What you are asked to do. Where does the word "joined" show up in the data? Please find each such line and copy it.

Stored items
[Start of Attachment]

(** A non-empty list of flags is joined in its order: the first flag, then
    a comma and the join of the others. *)
Lemma join_comma_cons f fs :
  join_comma (f :: fs) =
    match fs with [] => f | _ :: _ => f +:+ "," +:+ join_comma fs end.
Proof. destruct fs; reflexivity. Qed.

(** The [safety_flags] label of a built entry. *)
Lemma prepareLogEntry_safety_flags sn t e lbl :
  prepareLogEntry sn t = Return e -> labels e = Some lbl ->
  safety_flags lbl =
    match flags_of t with [] => "none" | _ :: _ => join_comma (flags_of t) end.
Proof.
  unfold prepareLogEntry. destruct (Date_toISOString _); [| discriminate].
  intros [= <-] [= <-]. cbn. unfold flags_of, opt_field.
  destruct (metadata t) as [m |]; [| reflexivity].
  destruct (safetyFlags m) as [[| f fs] |]; reflexivity.
Qed.

(** C8 (as stated) fails: for a turn whose only flag is the string [none]
    the label reads [none] although the list of flags is neither empty nor
    absent, so [none] is not the label of the empty and absent lists alone. *)
Lemma C8_counterexample :
  exists e lbl,
    prepareLogEntry "zaralive-transcripts" (flagged_turn ["none"]) = Return e /\
    labels e = Some lbl /\
    safety_flags lbl = "none" /\
    flags_of (flagged_turn ["none"]) = ["none"] /\
    ~ safety_label_rule (flagged_turn ["none"]) (safety_flags lbl).
Proof.
  eexists _, _. split; [vm_compute; reflexivity |].
  split; [reflexivity |]. split; [reflexivity |]. split; [reflexivity |].
  intros [[Hnone _] _]. specialize (Hnone eq_refl). discriminate Hnone.
Qed.

(** C8 (amended): a turn with a valid time always builds; without metadata
    and context the four optional labels read [unknown] and [safety_flags]
    reads [none]; in general [safety_flags] is [none] whenever the list of
    flags is empty or absent, and otherwise the flags joined by commas in
    their order, so that it reads [none] only for an empty or absent list
    and for flags whose join itself spells [none]. *)
Theorem C8_default_labels sn t :
  valid_time (timestamp t) = true ->
  exists e lbl,
    prepareLogEntry sn t = Return e /\ labels e = Some lbl /\
    (metadata t = None -> context t = None ->
       vocabulary_complexity lbl = "unknown" /\
       grammar_complexity lbl = "unknown" /\
       conversation_flow lbl = "unknown" /\
       user_intent lbl = "unknown" /\
       safety_flags lbl = "none") /\
    (flags_of t = [] -> safety_flags lbl = "none") /\
    (forall f fs, flags_of t = f :: fs ->
       safety_flags lbl = join_comma (f :: fs) /\
       safety_flags lbl =
         match fs with [] => f | _ :: _ => f +:+ "," +:+ join_comma fs end) /\
    (safety_flags lbl = "none" <->
       flags_of t = [] \/ join_comma (flags_of t) = "none").
Proof.
  intros H. destruct (prepareLogEntry_returns sn t H) as [e He].
  assert (Hl : exists lbl, labels e = Some lbl).
  { revert He. unfold prepareLogEntry.
    destruct (Date_toISOString _); [| discriminate]. intros [= <-]. cbn. eauto. }
  destruct Hl as [lbl Hl].
  pose proof (prepareLogEntry_safety_flags _ _ _ _ He Hl) as Hs.
  exists e, lbl. split; [exact He |]. split; [exact Hl |].
  split; [| split; [| split]].
  - intros Hm Hc. revert He Hl. unfold prepareLogEntry.
    destruct (Date_toISOString _); [| discriminate].
    rewrite Hm, Hc. intros [= <-] [= <-]. cbn. auto.
  - intros Hf. rewrite Hs, Hf. reflexivity.
  - intros f fs Hf. rewrite Hs, Hf. split; [reflexivity | apply join_comma_cons].
  - rewrite Hs. destruct (flags_of t) as [| f fs] eqn:Hf.
    + split; auto.
    + split; [intros Hn; right; exact Hn |].
      intros [Hn | Hn]; [discriminate Hn | exact Hn].
Qed.

(** The label of the content length, for the thirteen characters of
    [Hello, world!]. *)
Remark content_length_example :
  option_map content_length
    (match prepareLogEntry "zaralive-transcripts" (plain_turn 1705312200000) with
     | Return e => labels e
     | Throw _ => None
     end) = Some "13".
Proof. reflexivity. Qed.

(** C8 (amended), at a turn without metadata and context, at a turn with two
    flags, and at a turn whose list of flags is empty. *)
Lemma C8_default_labels_witness :
  (exists e lbl,
     prepareLogEntry "zaralive-transcripts" (plain_turn 1705312200000) = Return e /\
     labels e = Some lbl /\
     vocabulary_complexity lbl = "unknown" /\
     grammar_complexity lbl = "unknown" /\
     conversation_flow lbl = "unknown" /\
     user_intent lbl = "unknown" /\
     safety_flags lbl = "none") /\
  (exists e lbl,
     prepareLogEntry "zaralive-transcripts" (flagged_turn ["pii"; "self_harm"])
       = Return e /\
     labels e = Some lbl /\
     safety_flags lbl = "pii,self_harm") /\
  (exists e lbl,
     prepareLogEntry "zaralive-transcripts" (flagged_turn []) = Return e /\
     labels e = Some lbl /\
     safety_flags lbl = "none").
Proof.
  split; [| split].
  - destruct (C8_default_labels "zaralive-transcripts" (plain_turn 1705312200000)
                eq_refl) as (e & lbl & He & Hl & Hd & _).
    exists e, lbl. split; [exact He |]. split; [exact Hl |].
    exact (Hd eq_refl eq_refl).
  - destruct (C8_default_labels "zaralive-transcripts"
                (flagged_turn ["pii"; "self_harm"]) eq_refl)
      as (e & lbl & He & Hl & _ & _ & Hj & _).
    exists e, lbl. split; [exact He |]. split; [exact Hl |].
    exact (proj2 (Hj "pii" ["self_harm"] eq_refl)).
  - destruct (C8_default_labels "zaralive-transcripts" (flagged_turn []) eq_refl)
      as (e & lbl & He & Hl & _ & He0 & _).
    exists e, lbl. split; [exact He |]. split; [exact Hl |].
    exact (He0 eq_refl).
Defined.

End BuilderFacts.

(** ** Relations every method respects *)

Create HintDb preserve.

Module Effects.
Import Builder JSValue Logger Runs.

(** Relations between the world before and the world after a call that every
  primitive effect respects are respected by every method. *)
Section Preservation.
Variable I : World -> World -> Prop.
Variable P : nat -> Prop.
Hypothesis I_refl : forall w, I w w.
Hypothesis I_trans : forall a b c, I a b -> I b c -> I a c.
Hypothesis I_tick : forall w, I w (tick w).
Hypothesis I_send : forall req w, I w (send req w).
Hypothesis I_update : forall this o m w,
  P this -> store w !! this = Some o ->
  I w (set_store (insert this {| lokiEndpoint := lokiEndpoint o;
                                 serviceName := serviceName o;
                                 enabled := enabled o;
                                 metrics := m |}) w).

[End of Attachment]

Response to this task.
(** A non-empty list of flags is joined in its order: the first flag, then
    flags is empty or absent, and otherwise the flags joined by commas in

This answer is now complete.